Retribuzioni: a giugno +1% su mese, +3,1% su anno
Così l’Istat: «La dinamica tendenziale delle retribuzioni contrattuali continua a mostrare un progressivo rafforzamento»
di Redazione
Alla fine di giugno 2023, i 42 contratti collettivi nazionali in vigore per la parte economica riguardano il 46,1% dei dipendenti – circa 5,7 milioni – e corrispondono al 45,2% del monte retributivo complessivo. Nel corso del secondo trimestre 2023 sono stati recepiti due contratti: legno e prodotti in legno e vigilanza privata. I contratti in attesa di rinnovo a fine giugno 2023 sono 31 e coinvolgono circa 6,7 milioni di dipendenti, il 53,9% del totale. È quanto emerge dal report dell’Istat sui Contratti collettivi e retribuzioni contrattuali relativo al secondo trimestre 2023.
Tra giugno 2022 e giugno 2023, prosegue allora l’Istat, il tempo medio di attesa di rinnovo per i lavoratori con contratto scaduto è diminuito da 30,7 a 26,2 mesi; per il totale dei dipendenti da 15,8 è sceso a 14,1 mesi. Nel primo semestre 2023 (gennaio-giugno), la retribuzione oraria media è del 2,4% più elevata di quella registrata nel primo semestre 2022.
L’indice delle retribuzioni contrattuali orarie, a giugno 2023, segna un aumento dell’1% rispetto al mese precedente e del 3,1% rispetto a giugno 2022; l’aumento tendenziale è stato del 3,9% per i dipendenti dell’industria, dell’1,6% per quelli dei servizi privati e del 4,4% per i lavoratori della pubblica amministrazione. I settori che presentano gli aumenti tendenziali più elevati sono: attività dei vigili del fuoco (+11,5%), settore metalmeccanico (+6,2%) e servizio sanitario nazionale (+6,1%); l’incremento è nullo per farmacie private e per pubblici esercizi e alberghi.

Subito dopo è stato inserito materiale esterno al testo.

(** * ClusterQueue controller (pkg/controller/core/clusterqueue_controller.go)

    A shallow embedding of the ClusterQueue reconciler: the event
    predicates [Create], [Delete], [Update] and [Generic], the reference
    synchronisation [updateReferences] with its helper
    [updateResourceFlavorReferences], the workload handler and [Reconcile].

    Go maps are stdpp [gmap]s, Go maps used as sets are [gset]s, a nil map
    is [None].  Every call that leaves the controller (API client, cache,
    queue manager, error log) is threaded through an explicit [World] in a
    small state monad; the API client calls, the mutating cache and queue
    manager calls and the error log lines are recorded in a trace, most
    recent first. *)

From stdpp Require Import gmap strings list fin_maps fin_sets.
From Stdlib Require Import ZArith.

Set Warnings "-clear-no-such-hyp".

Local Open Scope Z_scope.
Local Open Scope string_scope.
Local Open Scope list_scope.

(** ** A small state monad *)

Definition State (S A : Type) : Type := S → A * S.

Definition ret {S A} (a : A) : State S A := λ s, (a, s).

Definition bind {S A B} (m : State S A) (k : A → State S B) : State S B :=
  λ s, let '(a, s1) := m s in k a s1.

Notation "'do' x <- m ; k" := (bind m (λ x, k))
  (at level 10, x name, m at level 100, k at level 200).
Notation "'run' m ; k" := (bind m (λ _, k))
  (at level 10, m at level 100, k at level 200).

(** [for k := range ks { body k }] over the keys in the order [ks]. *)
Fixpoint forRange {S K} (ks : list K) (body : K → State S unit) : State S unit :=
  match ks with
  | [] => ret tt
  | k :: ks' => run body k; forRange ks' body
  end.

(** ** API objects

    Modelled from the spec: the API types of [apis/kueue/v1alpha1], which
    the controller imports, with the fields the controller reads or writes
    and the shapes section 3 and section 6 of the specification give them. *)

(** A Go slice is nil or holds elements; [reflect.DeepEqual] tells a nil
    slice from an empty one, [range] does not. *)
Inductive slice (A : Type) : Type :=
| nil_slice
| slice_of (l : list A).
Arguments nil_slice {A}.
Arguments slice_of {A} l.

Definition items {A} (s : slice A) : list A :=
  match s with
  | nil_slice => []
  | slice_of l => l
  end.

(** kueue.Flavor: the referenced ResourceFlavor and its quota. *)
Record Flavor := {
  flavor_Name : string;
  flavor_Quota : Z
}.

(** kueue.Resource: one resource group of a ClusterQueue. *)
Record Resource := {
  resource_Name : string;
  Flavors : slice Flavor
}.

Record ClusterQueueSpec := {
  Resources : slice Resource;
  Cohort : string
}.

(** kueue.ClusterQueueStatus: used resources (a nil-able map from resource
    name to quantity), pending and admitted workload counts (int32). *)
Record ClusterQueueStatus := {
  UsedResources : option (gmap string Z);
  PendingWorkloads : Z;
  AdmittedWorkloads : Z
}.

Record ClusterQueue := {
  cq_Name : string;
  Spec : ClusterQueueSpec;
  Status : ClusterQueueStatus
}.

(** kueue.ResourceFlavor; [ClusterQueues] is the nil-able map
    [map[ClusterQueueReference]string] of referencing queues. *)
Record ResourceFlavor := {
  rf_Name : string;
  ClusterQueues : option (gmap string string)
}.

Record Admission := {
  adm_ClusterQueue : string
}.

Record Workload := {
  wl_Namespace : string;
  wl_Name : string;
  wl_Admission : option Admission
}.

(** The payload of a watch event, by dynamic type. *)
Inductive Object : Type :=
| ObjClusterQueue (cq : ClusterQueue)
| ObjResourceFlavor (rf : ResourceFlavor)
| ObjWorkload (w : Workload)
| ObjOther (kind : string).

#[global] Instance slice_eq_dec {A} `{EqDecision A} : EqDecision (slice A).
Proof. solve_decision. Defined.
#[global] Instance Flavor_eq_dec : EqDecision Flavor.
Proof. solve_decision. Defined.
#[global] Instance Resource_eq_dec : EqDecision Resource.
Proof. solve_decision. Defined.

(** [kueue.ClusterQueueSpec{}] and [kueue.ClusterQueue{}]. *)
Definition emptySpec : ClusterQueueSpec :=
  {| Resources := nil_slice; Cohort := "" |}.
Definition emptyStatus : ClusterQueueStatus :=
  {| UsedResources := None; PendingWorkloads := 0; AdmittedWorkloads := 0 |}.
Definition emptyClusterQueue : ClusterQueue :=
  {| cq_Name := ""; Spec := emptySpec; Status := emptyStatus |}.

«La dinamica tendenziale delle retribuzioni contrattuali – è il commento dell’Istat – continua a mostrare un progressivo rafforzamento: a giugno 2023 la crescita su base annua è stata del +3,1% (la più marcata da novembre 2009). Il comparto pubblico, che beneficia dell’applicazione degli incrementi relativi ai rinnovi del triennio 2019-2021 siglati a partire da maggio 2022, è quello che registra l’incremento più alto (4,4%). Nonostante il recente rallentamento dell’inflazione, nei primi sei mesi dell’anno la distanza tra la dinamica dei prezzi (IPCA) e quella delle retribuzioni supera ancora i sei punti percentuali».